Create HintDb neutral.
#[local] Hint Resolve neutral_log neutral_read neutral_close neutral_sys : neutral.

(** [nstep] walks through one call of a neutral program. *)
Ltac nstep :=
  first [ apply neutral_bind; [first [solve [auto with neutral] | done]|intros ?] ].

Lemma neutral_poison c g me r ca : neutral (poisonClient cfg c g me r ca).
Proof.
  destruct c as [c|]; [|done]. unfold poisonClient, Manager_State.
  nstep. apply neutral_bind; [by split; [intros m; apply mono_detach|]|intros _].
  nstep. by nstep.
Qed.
#[local] Hint Resolve neutral_poison : neutral.

Lemma neutral_call_rpc {X} c g ep (args : request X) : neutral (call cfg c g ep args).
Proof.
  unfold call, Manager_State. nstep. nstep. apply neutral_bind; [done|]. intros [reply res].
  destruct res as [[err|]|].
  - destruct (isRPCPoisonError (Some err)); nstep; by nstep.
  - nstep. destruct a1 as [[st g'] ep']. destruct st; by nstep.
  - nstep. by nstep.
Qed.
#[local] Hint Resolve @neutral_call_rpc : neutral.

Lemma neutral_cleanup g : neutral (cleanupRuntimeArtifacts cfg g).
Proof.
  unfold cleanupRuntimeArtifacts, cleanupOwnsRuntimeArtifacts, Manager_State.
  apply neutral_bind; [destruct (g =? 0); [done|]; by nstep|]. intros [|]; [by nstep|].
  unfold remove_artifacts. apply neutral_bind; [by repeat split|]. intros [r f].
  by destruct (Nat.ltb 0 (length f)).
Qed.
#[local] Hint Resolve neutral_cleanup : neutral.

Lemma neutral_heartbeat : neutral (Heartbeat cfg).
Proof.
  unfold Heartbeat. nstep. destruct (view_closed a); [done|]. destruct (view_client a) as [c|]; [|done].
  nstep. destruct a0 as [out [e|]]; [by nstep|].
  apply neutral_bind; [by split; [intros m; apply mono_heartbeat|]|]. intros [was|]; [|done].
  apply neutral_bind; [|done]. unfold heartbeat_report.
  by destruct (bool_decide _); [destruct (negb was)|].
Qed.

Task to complete:
The expected result is every line from the material above that includes "split".

Result of this task:
  nstep. apply neutral_bind; [by split; [intros m; apply mono_detach|]|intros _].
  unfold remove_artifacts. apply neutral_bind; [by repeat split|]. intros [r f].
  apply neutral_bind; [by split; [intros m; apply mono_heartbeat|]|]. intros [was|]; [|done].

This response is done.